Now that some of the causes and effects of the housing crash are becoming universally agreed upon and banks are ordered to pay billions in civil lawsuits and settlements for illegal foreclosures, the big banks are struggling to regain their composure after overlooking simple fixes like not continuing robo-signing documents illegally without human review before kicking people out of their homes.

One of the major problems is the impact foreclosures have on neighborhoods as opposed to short sales or regular sales. Today, in an editorial on this very topic, real estate broker Erica Ramus outlined the sickening virus REOs are, saying, “So it’s a great time — to be an investor. To be a seller… well, hang on tight. These REO sales are going to be haunting us for quite a while.”
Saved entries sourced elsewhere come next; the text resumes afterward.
(** One statement of [run]. *)
Definition run_step (th : ThLoggerProcessor) (s : store) : ThLoggerProcessor * store :=
  match at_point th with
  | Idle =>
      match logger_engine th, logger_client th with
      | None, _ => (goto th (Failed ValueError) [], s)
      | Some _, None => (goto th (Failed ValueError) [], s)
      | Some _, Some _ =>
          if debug th
          then after th (debug_message th ("[" ++ c_name ++ "] Start.")) AtTest [] s
          else (goto th AtTest [], s)
      end
  | AtTest =>
      if negb (stopped th) then (goto th AtSend [], s) else (goto th AtLeave [], s)
  | AtSend => after th (engine_send th) AtSleep [LoopSend] s
  | AtSleep => (goto th AtTest [Sleep], s)
  | AtLeave =>
      if debug th
      then after th (debug_message th ("[" ++ c_name ++ "] Stop.")) AtFlush [] s
      else (goto th AtFlush [], s)
  | AtFlush => after th (engine_send th) Returned [FinalSend] s
  | Returned => (th, s)
  | Failed _ => (th, s)
  end.

(** [stop()] : the outcome for its caller, and the processor and the
    store as the call leaves them. *)
Definition stop (th : ThLoggerProcessor) (s : store)
    : outcome unit * ThLoggerProcessor * store :=
  let set_flag (th : ThLoggerProcessor) :=
    {| logger_engine := logger_engine th; logger_client := logger_client th;
       debug := debug th; stopped := true;
       at_point := at_point th; calls := calls th |} in
  if debug th then
    match debug_message th ("[" ++ c_name ++ "] stopping...") s with
    | (Ok _, s') => (Ok tt, set_flag th, s')
    | (Raise e, s') => (Raise e, th, s')
    end
  else (Ok tt, set_flag th, s).

(** The effect of one event on the processor and the store. *)
Definition perform (ev : event) (st : ThLoggerProcessor * store) : ThLoggerProcessor * store :=
  let '(th, s) := st in
  match ev with
  | Step => run_step th s
  | CallStop => let '(_, th', s') := stop th s in (th', s')
  | CallMessage c m lvl => (th, (LoggerClient.message c m lvl s).2)
  | CallAddEngine lvl engine =>
      match logger_engine th with
      | Some e =>
          ({| logger_engine := Some (LoggerEngine.add_engine e lvl engine).2;
              logger_client := logger_client th;
              debug := debug th; stopped := stopped th;
              at_point := at_point th; calls := calls th |}, s)
      | None => (th, s)
      end
  end.

(** A schedule, performed from left to right. *)
Definition exec (evs : list event) (st : ThLoggerProcessor * store) : ThLoggerProcessor * store :=
  foldl (fun st ev => perform ev st) st evs.

(** How many statements of [run] a schedule lets execute. *)
Fixpoint steps (evs : list event) : nat :=
  match evs with
  | [] => 0
  | Step :: evs' => S (steps evs')
  | _ :: evs' => steps evs'
  end.

End Run.

End ThLoggerProcessor.

(** ** base_logs.BLogFormatter *)

Module BLogFormatter.

(** [s.find(sub)] counted from index [i]: the lowest index, or [-1]. *)
Fixpoint find_from (sub s : string) (i : Z) : Z :=
  if String.prefix sub s then i
  else match s with
       | EmptyString => (-1)%Z
       | String _ s' => find_from sub s' (i + 1)%Z
       end.

Definition find (sub s : string) : Z := find_from sub s 0%Z.

(** Where the scan of a format string stands: in literal text, or in a
    replacement field of which [acc] has been read. *)
Inductive mode : Type :=
| Literal
| Field (acc : string).

Definition is_digit (c : ascii) : bool :=
  Nat.leb 48 (nat_of_ascii c) && Nat.leb (nat_of_ascii c) 57.

Fixpoint all_digits (s : string) : bool :=
  match s with
  | EmptyString => true
  | String c s' => is_digit c && all_digits s'
  end.

(** The characters that start an attribute, an index, a conversion, a
    format specification or a nested field. *)
Definition special (c : ascii) : bool :=
  Ascii.eqb c "." || Ascii.eqb c "[" || Ascii.eqb c "!" || Ascii.eqb c ":"
  || Ascii.eqb c "{".

Definition prepend (t : string) (r : option (outcome string)) : option (outcome string) :=
  match r with
  | Some (Ok rest) => Some (Ok (t ++ rest))
  | other => other
  end.

(** [fmt.format] applied to the keywords [kw], with no positional
    argument and string values,
    scanned from left to right: doubled braces are literal braces, a
    lone brace is a [ValueError], a field with an empty or numeric name
    is an [IndexError], a field whose name is no keyword is a
    [KeyError].  The result is [None] where the format string uses what
    this model does not cover: a field with an attribute, an index, a
    conversion, a specification or a nested field, or a numeric name of
    more than 18 digits. *)
Fixpoint str_format (kw : string → option string) (m : mode) (fmt : string)
    : option (outcome string) :=
  match m, fmt with
  | Literal, EmptyString => Some (Ok EmptyString)
  | Literal, String c r =>
      if Ascii.eqb c "{" then
        match r with
        | String d r' =>
            if Ascii.eqb d "{" then prepend "{" (str_format kw Literal r')
            else str_format kw (Field EmptyString) r
        | EmptyString => Some (Raise ValueError)
        end
      else if Ascii.eqb c "}" then
        match r with
        | String d r' =>
            if Ascii.eqb d "}" then prepend "}" (str_format kw Literal r')
            else Some (Raise ValueError)
        | EmptyString => Some (Raise ValueError)
        end
      else prepend (String c EmptyString) (str_format kw Literal r)
  | Field acc, EmptyString => Some (Raise ValueError)
  | Field acc, String c r =>
      if Ascii.eqb c "}" then
        if all_digits acc then
          if Nat.ltb 18 (String.length acc) then None else Some (Raise IndexError)
        else
          match kw acc with
          | Some v => prepend v (str_format kw Literal r)
          | None => Some (Raise KeyError)
          end
      else if special c then None
      else str_format kw (Field (acc ++ String c EmptyString)) r
  end.

(** The keywords of [item.format(message=...)] *)
Definition kw_message (message : string) (key : string) : option string :=
  if String.eqb key "message" then Some message else None.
Some may say it’s too little, too late, but some banks are choosing to make it easier for homeowners to short sale for less than what they owe on their mortgage, which banks have traditionally been extremely uncooperative with, leaving sellers hanging for months just to not approve the deal and ignoring calls from hard working Realtor pushing to help consumers not live with a foreclosure on their credit report.

Cash incentives to short sale

According to Bloomberg, banks are looking at ways to shorten the process and clear the foreclosure backlog by putting less foreclosures onto their books. Some banks are now pre-approving short sales and even offering cash incentives for borrowers to short sale and avoid foreclosure as it is costly to maintain, repair and market a foreclosed property.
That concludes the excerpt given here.